▶ **Goal of the exercise**: What you write should be an exact copy of the material, from its first line through the line containing "(** Without an".
Start of Supplied entries
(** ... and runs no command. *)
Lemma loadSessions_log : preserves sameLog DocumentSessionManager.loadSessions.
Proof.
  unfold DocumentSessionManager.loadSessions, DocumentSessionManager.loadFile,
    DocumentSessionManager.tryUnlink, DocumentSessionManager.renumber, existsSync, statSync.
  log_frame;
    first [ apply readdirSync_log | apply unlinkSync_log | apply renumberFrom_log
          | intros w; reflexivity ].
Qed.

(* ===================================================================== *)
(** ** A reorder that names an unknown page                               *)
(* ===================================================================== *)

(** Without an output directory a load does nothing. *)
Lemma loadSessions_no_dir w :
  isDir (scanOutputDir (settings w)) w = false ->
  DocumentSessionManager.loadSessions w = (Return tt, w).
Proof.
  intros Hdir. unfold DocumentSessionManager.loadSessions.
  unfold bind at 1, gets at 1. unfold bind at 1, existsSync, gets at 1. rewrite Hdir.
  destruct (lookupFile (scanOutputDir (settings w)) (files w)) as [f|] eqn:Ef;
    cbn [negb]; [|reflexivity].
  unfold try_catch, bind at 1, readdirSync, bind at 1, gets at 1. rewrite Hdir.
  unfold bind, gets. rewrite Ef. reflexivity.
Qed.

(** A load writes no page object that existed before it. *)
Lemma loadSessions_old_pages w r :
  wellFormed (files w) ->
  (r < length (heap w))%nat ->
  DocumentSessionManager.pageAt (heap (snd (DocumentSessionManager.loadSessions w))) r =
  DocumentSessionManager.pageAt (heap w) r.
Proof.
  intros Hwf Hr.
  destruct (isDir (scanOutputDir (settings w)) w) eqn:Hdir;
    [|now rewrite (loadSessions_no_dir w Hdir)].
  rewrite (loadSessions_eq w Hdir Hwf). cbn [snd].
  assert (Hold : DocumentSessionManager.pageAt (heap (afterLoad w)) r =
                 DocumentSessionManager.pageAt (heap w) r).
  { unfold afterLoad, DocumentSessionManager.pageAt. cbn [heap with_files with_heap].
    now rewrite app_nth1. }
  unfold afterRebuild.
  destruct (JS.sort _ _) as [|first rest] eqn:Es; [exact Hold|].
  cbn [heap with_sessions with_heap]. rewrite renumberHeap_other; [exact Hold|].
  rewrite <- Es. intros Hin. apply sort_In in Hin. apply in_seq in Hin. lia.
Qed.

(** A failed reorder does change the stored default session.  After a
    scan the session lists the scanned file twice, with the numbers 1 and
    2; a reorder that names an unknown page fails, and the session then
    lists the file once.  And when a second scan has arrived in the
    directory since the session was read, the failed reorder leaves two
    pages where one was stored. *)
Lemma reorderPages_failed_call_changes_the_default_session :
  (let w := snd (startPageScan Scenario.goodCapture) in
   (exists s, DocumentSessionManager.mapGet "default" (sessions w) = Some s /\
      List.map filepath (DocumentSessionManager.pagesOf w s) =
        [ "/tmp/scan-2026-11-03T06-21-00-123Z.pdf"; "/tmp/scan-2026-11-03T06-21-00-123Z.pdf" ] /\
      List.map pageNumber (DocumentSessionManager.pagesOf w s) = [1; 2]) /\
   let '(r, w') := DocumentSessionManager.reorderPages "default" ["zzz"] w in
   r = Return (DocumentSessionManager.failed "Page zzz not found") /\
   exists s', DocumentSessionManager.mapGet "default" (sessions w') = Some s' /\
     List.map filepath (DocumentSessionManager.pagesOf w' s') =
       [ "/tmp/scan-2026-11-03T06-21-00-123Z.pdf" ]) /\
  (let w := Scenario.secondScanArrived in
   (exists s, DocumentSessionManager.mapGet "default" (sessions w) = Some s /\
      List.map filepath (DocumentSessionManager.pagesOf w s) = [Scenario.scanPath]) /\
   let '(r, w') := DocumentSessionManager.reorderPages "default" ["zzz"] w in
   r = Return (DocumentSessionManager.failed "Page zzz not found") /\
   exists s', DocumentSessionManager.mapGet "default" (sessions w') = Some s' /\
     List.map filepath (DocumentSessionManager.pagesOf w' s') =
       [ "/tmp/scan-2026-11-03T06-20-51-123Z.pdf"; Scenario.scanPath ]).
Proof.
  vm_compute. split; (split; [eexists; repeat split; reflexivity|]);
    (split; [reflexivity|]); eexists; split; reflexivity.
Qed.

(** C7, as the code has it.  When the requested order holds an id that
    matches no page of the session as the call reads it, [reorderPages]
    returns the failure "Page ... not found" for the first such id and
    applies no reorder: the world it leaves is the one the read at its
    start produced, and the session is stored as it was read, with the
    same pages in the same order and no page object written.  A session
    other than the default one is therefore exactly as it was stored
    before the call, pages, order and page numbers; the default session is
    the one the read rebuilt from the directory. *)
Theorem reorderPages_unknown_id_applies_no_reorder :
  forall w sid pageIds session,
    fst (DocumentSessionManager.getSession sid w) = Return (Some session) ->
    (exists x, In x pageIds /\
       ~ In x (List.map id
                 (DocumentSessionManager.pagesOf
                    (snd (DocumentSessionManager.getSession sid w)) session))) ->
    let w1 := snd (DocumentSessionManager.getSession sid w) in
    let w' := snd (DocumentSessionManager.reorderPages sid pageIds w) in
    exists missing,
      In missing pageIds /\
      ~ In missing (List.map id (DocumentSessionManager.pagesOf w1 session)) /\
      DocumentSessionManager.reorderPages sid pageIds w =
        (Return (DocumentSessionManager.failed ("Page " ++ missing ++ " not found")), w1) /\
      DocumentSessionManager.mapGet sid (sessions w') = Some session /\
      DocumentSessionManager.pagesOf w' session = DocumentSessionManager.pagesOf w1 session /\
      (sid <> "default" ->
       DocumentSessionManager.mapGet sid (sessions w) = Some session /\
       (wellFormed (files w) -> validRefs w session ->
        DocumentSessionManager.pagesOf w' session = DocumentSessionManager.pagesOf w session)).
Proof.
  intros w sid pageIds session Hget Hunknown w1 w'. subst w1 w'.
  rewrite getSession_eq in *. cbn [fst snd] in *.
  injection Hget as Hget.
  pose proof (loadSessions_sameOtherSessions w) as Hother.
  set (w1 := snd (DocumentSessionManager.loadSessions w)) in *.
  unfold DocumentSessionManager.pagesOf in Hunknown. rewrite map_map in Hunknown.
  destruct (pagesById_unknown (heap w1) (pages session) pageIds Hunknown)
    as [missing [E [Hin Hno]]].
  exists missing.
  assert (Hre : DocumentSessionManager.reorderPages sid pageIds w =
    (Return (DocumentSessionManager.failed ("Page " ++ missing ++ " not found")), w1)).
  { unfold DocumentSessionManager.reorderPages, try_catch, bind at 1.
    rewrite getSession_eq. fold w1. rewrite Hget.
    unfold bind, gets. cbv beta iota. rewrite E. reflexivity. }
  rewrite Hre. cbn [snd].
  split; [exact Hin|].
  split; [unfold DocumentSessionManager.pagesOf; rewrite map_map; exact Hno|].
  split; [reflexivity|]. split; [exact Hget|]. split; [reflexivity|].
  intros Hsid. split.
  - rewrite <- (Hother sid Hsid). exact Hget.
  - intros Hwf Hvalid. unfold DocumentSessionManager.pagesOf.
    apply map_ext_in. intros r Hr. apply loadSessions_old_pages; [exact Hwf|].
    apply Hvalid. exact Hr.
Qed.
End of Supplied entries
▶ **Solution to this problem**:
(** ... and runs no command. *)
Lemma loadSessions_log : preserves sameLog DocumentSessionManager.loadSessions.
Proof.
  unfold DocumentSessionManager.loadSessions, DocumentSessionManager.loadFile,
    DocumentSessionManager.tryUnlink, DocumentSessionManager.renumber, existsSync, statSync.
  log_frame;
    first [ apply readdirSync_log | apply unlinkSync_log | apply renumberFrom_log
          | intros w; reflexivity ].
Qed.

(* ===================================================================== *)
(** ** A reorder that names an unknown page                               *)
(* ===================================================================== *)

(** Without an output directory a load does nothing. *)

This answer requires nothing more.